=== WORK INSTRUCTION ===
Would you transcribe exactly the lines below, starting at the one that contains "split; [unfold may; in_history | left]." and ending with the last line, both included? Leave out all other lines.

Stored data
▬▬▬▬▬▬▬▬▬▬
Lemma handleSitesSubresource_guarded t rest : ok (handleSitesSubresource cfg r t rest).
Proof.
  intros h. unfold handleSitesSubresource, requireTenancyEnabled, handleSitesCollection.
  guards; auto using listSites_guarded, createSite_guarded, handleSiteByID_guarded, handleSiteAgents_guarded.
Qed.

(** The only handler that the package registers. *)
Lemma registered_handler name f :
  getTenantSubresourceHandler name (sites_registered cfg) = Some f -> f = handleSitesSubresource cfg.
Proof.
  unfold getTenantSubresourceHandler, sites_registered, RegisterTenantSubresource.
  destruct (String.eqb _ _); [done|]. destruct (String.eqb _ _); [done|].
  intros [[_ <-]|[_ Hf]]%lookup_insert_Some; [done|]. by rewrite lookup_empty in Hf.
Qed.

Lemma handleTenantRoute_guarded : ok (handleTenantRoute cfg (sites_registered cfg) r).
Proof.
  intros h. unfold handleTenantRoute, requireTenancyEnabled.
  guards; auto using handleTenantByID_guarded.
  match goal with H : getTenantSubresourceHandler _ _ = _ |- _ => apply registered_handler in H as -> end.
  apply handleSitesSubresource_guarded.
Qed.

Lemma handleGeneratePackage_guarded : ok (handleGeneratePackage cfg win unix r).
Proof.
  intros h. unfold handleGeneratePackage, requireTenancyEnabled, generatePackage, tenant_known, one_time_token, hostScript.
  repeat guard_step; subst; unfold tenant_lookup, may in *; try in_history; auto.
  - right; right; left. in_history.
  - split; [by apply ttl_positive | right; left; split; [done | unfold may; in_history]].
  - do 4 eexists. split; [|match goal with E : buildBootstrapScript _ _ _ _ _ = _ |- _ => exact (eq_sym (f_equal fst E)) end].
    split; [unfold may; in_history | left].
    destruct b0 as [[jt ?]|?]; [simplify_eq; do 2 eexists; in_history | done].
  - right; right; left. in_history.
  - split; [by apply ttl_positive | right; left; split; [done | unfold may; in_history]].
  - do 4 eexists. split; [|match goal with E : buildBootstrapScript _ _ _ _ _ = _ |- _ => exact (eq_sym (f_equal fst E)) end].
    split; [unfold may; in_history | right].
    destruct b0 as [jt|?]; [simplify_eq; do 2 eexists; split; [in_history | done] | done].
Qed.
▬▬▬▬▬▬▬▬▬▬
=== ANSWER TO THIS PROBLEM ===
    split; [unfold may; in_history | left].
    destruct b0 as [[jt ?]|?]; [simplify_eq; do 2 eexists; in_history | done].
  - right; right; left. in_history.
  - split; [by apply ttl_positive | right; left; split; [done | unfold may; in_history]].
  - do 4 eexists. split; [|match goal with E : buildBootstrapScript _ _ _ _ _ = _ |- _ => exact (eq_sym (f_equal fst E)) end].
    split; [unfold may; in_history | right].
    destruct b0 as [jt|?]; [simplify_eq; do 2 eexists; split; [in_history | done] | done].
Qed.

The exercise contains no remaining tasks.